AIIP grant funding was distributed to a mix of different scales and types of production across all sixteen counties.

Farms could apply for up to $250,000. Farms didn’t have to provide a match and there was no minimum amount. Processing businesses could apply for up to $500,000, also with no match required. Depending on application demands, 50% of funds were to go to processing businesses.

The two primary goals of AIIP were:


  1. To provide an injection of critical funding for Maine farms and agricultural food processing businesses that have faced and continue to face market disruptions, supply-chain issues, and workforce challenges due to the COVID-19 pandemic and related public health response. Specifically, this funding will support projects that allow farms and businesses to increase production and processing capacity by investing in infrastructure and equipment; and
  2. To make investments in Maine agricultural processors that aid transitions to address new market dynamics and enable long-term sustainability in the sector.

Priority was given to applications that satisfied any combination of the following:

• Process products intended for human consumption;

• Source from multiple Maine farms;

• Source more than 50% of product inputs from Maine’s agricultural producers or growers;

• Provide processed agricultural products for multiple down-stream food value-added producers;

• Support other Maine agricultural businesses by sharing processing infrastructure.

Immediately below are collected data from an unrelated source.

(** X21. For a response that holds, between text without an opening brace
    and text without a closing brace, one text from brace to brace with no
    line feed and no carriage return in it, the parser is handed exactly
    that text. *)
Theorem routeCandidate_single_line (p1 m p2 : jsstring) :
  ~ In 123%N p1 -> ~ In 125%N p2 ->
  ~ In 10%N m -> ~ In 13%N m ->
  routeCandidate (p1 ++ (123%N :: m ++ [125%N]) ++ p2) = 123%N :: m ++ [125%N].
Proof.
  intros H1 H2 H10 H13. unfold routeCandidate.
  rewrite extractFirstToLast_around by assumption.
  apply fixedJson_same. right.
  split; intros [E|H]; try discriminate E;
    apply in_app_or in H as [H|[E|[]]]; try discriminate E; contradiction.
Qed.

Lemma routeCandidate_single_line_witness :
  routeCandidate (proseBefore ++ objEscClose ++ proseAfter) = objEscClose.
Proof.
  apply (routeCandidate_single_line proseBefore
           (q ++ lit "a" ++ q ++ lit ":" ++ q ++ bs ++ q ++ lit "}" ++ q) proseAfter);
    vm_compute; intros H; repeat (destruct H as [H|H]; [discriminate H|]); exact H.
Defined.

End RouteCandidate.
Lemma avg_volume_is_truncated_mean_witness :
  exists k : Z,
    avg_volume_20d
      (get_all_screening_metrics Examples.flat_volatility
         (Returned (Examples.quote Examples.twenty_five_days)))
    = Some (inject_Z k)
    /\ (0 <= k)%Z
    /\ inject_Z k
       <= trailing_mean_volume
            (history_30d (Examples.quote Examples.twenty_five_days))
    /\ trailing_mean_volume
         (history_30d (Examples.quote Examples.twenty_five_days))
       < inject_Z k + 1.
Proof.
  refine (avg_volume_is_truncated_mean Examples.flat_volatility
            (Examples.quote Examples.twenty_five_days) _ _).
  - simpl. lia.
  - apply Forall_forall. intros b Hb. simpl in Hb.
    repeat (destruct Hb as [<-|Hb]; [simpl; lia|]). destruct Hb.
Defined.

(** X8.  The stored volume ratio and price changes are within 0.005 of the
    exact quotients: with 20 days and a positive mean volume, of latest
    volume over mean volume; with 21 days and a positive earlier close, of
    the exact percentage change over 1, 5 and 20 trading days. *)
Theorem stored_metrics_within_half_a_cent vol (d : TickerData) :
  let h := history_30d d in
  let bag := get_all_screening_metrics vol (Returned d) in
  ((20 <= length h)%nat -> 0 < trailing_mean_volume h ->
   exists v, volume_ratio bag = Some v
             /\ - (1 # 200) <= v - latest_volume h / trailing_mean_volume h
             /\ v - latest_volume h / trailing_mean_volume h <= 1 # 200)
  /\ ((21 <= length h)%nat ->
      forall N change,
        (N, change) = (1%nat, change_1d bag)
        \/ (N, change) = (5%nat, change_5d bag)
        \/ (N, change) = (20%nat, change_20d bag) ->
        0 < close_days_ago N h ->
        exists v, change = Some v
                  /\ - (1 # 200) <= v - exact_change h N
                  /\ v - exact_change h N <= 1 # 200).
Proof.
  intros h bag.
  destruct (bag_of_quote_full vol d) as (vm & pm & Evm & Epm & E).
  subst bag. rewrite E. cbn [volume_ratio change_1d change_5d change_20d].
  fold h in Evm, Epm. split.
  - intros Hl Hpos. rewrite (volume_metrics_exact h Hl) in Evm.
    inversion Evm. cbn [fst].
    replace (Qle_bool (trailing_mean_volume h) 0) with false
      by (symmetry; order).
    cbn [negb]. eexists. split; [reflexivity|]. apply round2_error.
  - intros Hl N change HN Hpos.
    rewrite (price_change_metrics_long h Hl) in Epm.
    inversion Epm; subst pm; clear Epm. cbn [fst snd] in HN.
    unfold exact_change.
    destruct HN as [HN|[HN|HN]]; inversion HN; subst N change; clear HN;
      unfold pct_change;
      match goal with
      | |- context [Qle_bool ?a 0] =>
          replace (Qle_bool a 0) with false by (symmetry; order)
      end;
      cbn [negb]; eexists; (split; [reflexivity|]); apply round2_error.
Qed.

Grant moneys are expected to be available the end of this month unless there are appeals.

“I don’t know what that [appeals] process looks like,” James said. “Hopefully it works out and we can impact the local economy, provide folks with good products. We will still be doing most of the selling out of our current facility.

“I wish more farms in our area were funded. Erica [Emery at Rustic Roots in Farmington] does a great job.”

This area has the capacity, the land base to do more agriculturally, James stated.

“You see hayfields everywhere that are going by [not being used],” he noted. “We just need to utilize that stuff. We can expand, it is just a matter of having a processing facility that can meet our demand. That is going to help us.

“The demand is high, the ability to get the meat out there is the struggle right now.”